DATA PROVIDED: Begin

Definition aggregateRuleList : api (list CustomAggregateRule * Z) :=
  rules ← api_query (λ s, found (Find scan_aggregate (order_by (λ a b, (ar_Priority b <? ar_Priority a) ||
                                      ((ar_Priority a =? ar_Priority b) && (ar_Id a <=? ar_Id b))) (rows (ap_aggregate s)))));
  mret (list_resp (map hydrateAggregateRule rules)).
Definition aggregateRuleGet := resource_get aggregate_resource.
Definition aggregateRuleCreate := resource_create aggregate_resource.
Definition aggregateRuleUpdate := resource_update aggregate_resource.
Definition aggregateRuleDelete := resource_delete aggregate_resource.

(** *** Inhibit rules: inhibit_rule.go *)

Record inhibitRuleWriteReq := mkInhibitReq {
  iq_GroupId : Z; iq_Name : string; iq_Note : string; iq_SourceMatch : string; iq_TargetMatch : string;
  iq_EqualLabels : list string; iq_DatasourceIds : list Z; iq_Disabled : Z
}.

Definition isValidJSONArray (s : string) : bool :=
  if String.eqb s "" then false else match raw_array s with None => true | Some _ => false end.

Definition inhibitRule_validate (req : inhibitRuleWriteReq) : result inhibitRuleWriteReq :=
  if String.eqb (iq_Name req) "" then Err "name is required"
  else if negb (isValidJSONArray (iq_SourceMatch req))
  then Err ("source_match must be a JSON array, got " +:+ quoted (iq_SourceMatch req))
  else if negb (isValidJSONArray (iq_TargetMatch req))
  then Err ("target_match must be a JSON array, got " +:+ quoted (iq_TargetMatch req))
  else Ok req.

Definition inhibitRule_toModel (req : inhibitRuleWriteReq) (now : Z) (username : string) : CustomInhibitRule :=
  mkInhibitRule 0 (iq_GroupId req) (iq_Name req) (iq_Note req) (iq_SourceMatch req) (iq_TargetMatch req)
    (encodeJSONList (iq_EqualLabels req)) (iq_EqualLabels req) (encodeJSONList (iq_DatasourceIds req)) (iq_DatasourceIds req)
    (iq_Disabled req) username username now now.

Definition hydrateInhibitRule (rule : CustomInhibitRule) : CustomInhibitRule :=
  rule <| ir_EqualLabelsJson := decodeJSONStringList (ir_EqualLabels rule) |>
       <| ir_DatasourceIdsJson := decodeJSONInt64List (ir_DatasourceIds rule) |>.

Definition inhibit_resource : resource CustomInhibitRule inhibitRuleWriteReq := {|
  rs_table := ap_inhibit;
  rs_with_table t s := s <| ap_inhibit := t |>;
  rs_validate := inhibitRule_validate;
  rs_toModel := inhibitRule_toModel;
  rs_with_id id r := r <| ir_Id := id |>;
  rs_created_as old r := r <| ir_CreateBy := ir_CreateBy old |> <| ir_CreateAt := ir_CreateAt old |>;
  rs_stored r := r <| ir_EqualLabelsJson := [] |> <| ir_DatasourceIdsJson := [] |>;
  rs_scan := scan_inhibit;
  rs_hydrate := hydrateInhibitRule;
  rs_target := "inhibit_rule";
  rs_audit := AuditInhibit
|}.

Definition inhibitRuleList : api (list CustomInhibitRule * Z) :=
  rules ← api_query (λ s, found (Find scan_inhibit (order_by (λ a b, ir_Id a <=? ir_Id b) (rows (ap_inhibit s)))));
  mret (list_resp (map hydrateInhibitRule rules)).
Definition inhibitRuleGet := resource_get inhibit_resource.
Definition inhibitRuleCreate := resource_create inhibit_resource.
Definition inhibitRuleUpdate := resource_update inhibit_resource.
Definition inhibitRuleDelete := resource_delete inhibit_resource.

(** *** Schedules of mutes: mute_cron.go *)

Context `{RobfigCron}.

Record muteCronWriteReq := mkMuteCronReq {
  mq_GroupId : Z; mq_Note : string; mq_CronExpr : string; mq_DurationSec : Z; mq_Timezone : string;
  mq_DatasourceIds : list Z; mq_Severities : list Z; mq_Tags : string; mq_Disabled : Z
}.

Definition muteCron_validate (req : muteCronWriteReq) : result muteCronWriteReq :=
  if String.eqb (mq_CronExpr req) "" then Err "cron_expr is required"
  else if mq_DurationSec req <=? 0 then Err "duration_sec must be > 0"
  else match CompileCron (mq_CronExpr req) (mq_Timezone req) (mq_DurationSec req) with
       | Err err => Err ("invalid cron config: " +:+ err)
       | Ok _ =>
           if negb (String.eqb (mq_Tags req) "") && negb (isValidJSONArray (mq_Tags req))
           then Err ("tags must be a JSON array, got " +:+ quoted (mq_Tags req))
           else Ok req
       end.

Definition muteCron_toModel (req : muteCronWriteReq) (now : Z) (username : string) : CustomMuteCron :=
  let tags := if String.eqb (mq_Tags req) "" then "[]" else mq_Tags req in
  mkMuteCron 0 (mq_GroupId req) (mq_Note req) (mq_CronExpr req) (mq_DurationSec req) (mq_Timezone req)
    (encodeJSONList (mq_DatasourceIds req)) (mq_DatasourceIds req) (encodeJSONList (mq_Severities req)) (mq_Severities req)
    tags (mq_Disabled req) username username now now.

Definition hydrateMuteCron (rule : CustomMuteCron) : CustomMuteCron :=
  rule <| mc_DatasourceIdsJson := decodeJSONInt64List (mc_DatasourceIds rule) |>
       <| mc_SeveritiesJson := decodeJSONIntList (mc_Severities rule) |>.

Definition cron_resource : resource CustomMuteCron muteCronWriteReq := {|
  rs_table := ap_cron;
  rs_with_table t s := s <| ap_cron := t |>;
  rs_validate := muteCron_validate;
  rs_toModel := muteCron_toModel;
  rs_with_id id r := r <| mc_Id := id |>;
  rs_created_as old r := r <| mc_CreateBy := mc_CreateBy old |> <| mc_CreateAt := mc_CreateAt old |>;
  rs_stored r := r <| mc_DatasourceIdsJson := [] |> <| mc_SeveritiesJson := [] |>;
  rs_scan := scan_cron;
  rs_hydrate := hydrateMuteCron;
  rs_target := "mute_cron";
  rs_audit := AuditCron
|}.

DATA PROVIDED: End

### WHAT IS NEEDED
Your answer should hold every line of the entries that contains the string "quoted".

### TASK SOLUTION
  then Err ("source_match must be a JSON array, got " +:+ quoted (iq_SourceMatch req))
  then Err ("target_match must be a JSON array, got " +:+ quoted (iq_TargetMatch req))
           then Err ("tags must be a JSON array, got " +:+ quoted (mq_Tags req))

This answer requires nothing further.